Changes in law lead to a lot of predatory conduct. Even the mere possibility of changes leads to predatory conduct. This means that both existing cannabis businesses, as well as investors, have a huge amount of risk going into the new year.

Our cannabis business attorneys have been representing clients in the cannabis industry since 2010. During that time, we’ve seen the industry face a whole host of problems. Today I want to talk about some of the biggest potential risks that I think cannabis businesses and investors will face in 2024.

1. The unrelenting illegal market will get worse

I’ve been writing about the illegal market problem forever. Just look at what I’ve written about for California. The illegal market is not going away. It has gotten bigger over the years and there is no apparent end in sight. No amount of enforcement will change that. The only way to change it is to wrap illegal operators into the legal market, and the only way to do that is to make it very easy to get into the legal market. But there is no momentum for that.

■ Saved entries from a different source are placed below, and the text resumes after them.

(* ===== verification/SocketInvariant.v ===== *)
(** * The socket table's invariant, ports and backlog

    Every operation of [SocketTable] keeps the table consistent: free slots are
    reset ones, bound ports are exclusive, pending connections belong to a
    listening socket and respect the backlog, and queued segments belong to a
    live connection. *)

From S2P Require Import Prelude Ethernet Timing Socket SocketStream.
Import Socket.
Local Open Scope Z_scope.

Module SocketInvariant.

(** Sockets that own a port exclusively. *)
Definition holds_port (v : SocketSlot) : bool :=
  bool_decide (state v = State.bound) || bool_decide (state v = State.listening).

Definition same_port (a b : Endpoint) : bool :=
  (port a =? port b) && address_conflicts (endpoint_address a) (endpoint_address b).

Record slot_ok (v : SocketSlot) : Prop := {
  ok_free : state v = State.free -> v = slot_default;
  ok_references : state v <> State.free -> 1 <= references v <= 0xffff;
  ok_buffer : size (receive_buffer v) <= socket_receive_capacity;
  ok_connection : is_connection (state v) = true <-> listener_of v <> invalid_socket;
  ok_data : is_connection (state v) = false -> receive_buffer v = [];
  ok_type : state v <> State.free -> state v <> State.control -> slot_type v = SocketAbi.stream;
  ok_port : holds_port v = true -> port (local v) <> 0;
  ok_backlog : state v = State.listening -> 1 <= backlog v <= listen_backlog_capacity;
}.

There are a lot of vested interests in keeping the industry small, especially in states or jurisdictions with hyper-restrictive caps. That’s going to just make things harder. So expect the legal market to grow – and to grow big. And expect its growth to come at a major cost to the success of licensed cannabis businesses who pay taxes, get licenses, and do things right.

Why will 2024 be different? Well, all of the changes in law that we anticipate mean big changes for how state-regulated cannabis businesses operate. But they have essentially no impact on the illegal delivery service or illegal grow operating in the dark. Changes in law may make things easier for state-licensed businesses in the future, but they will come with initial costs, making it even harder to compete.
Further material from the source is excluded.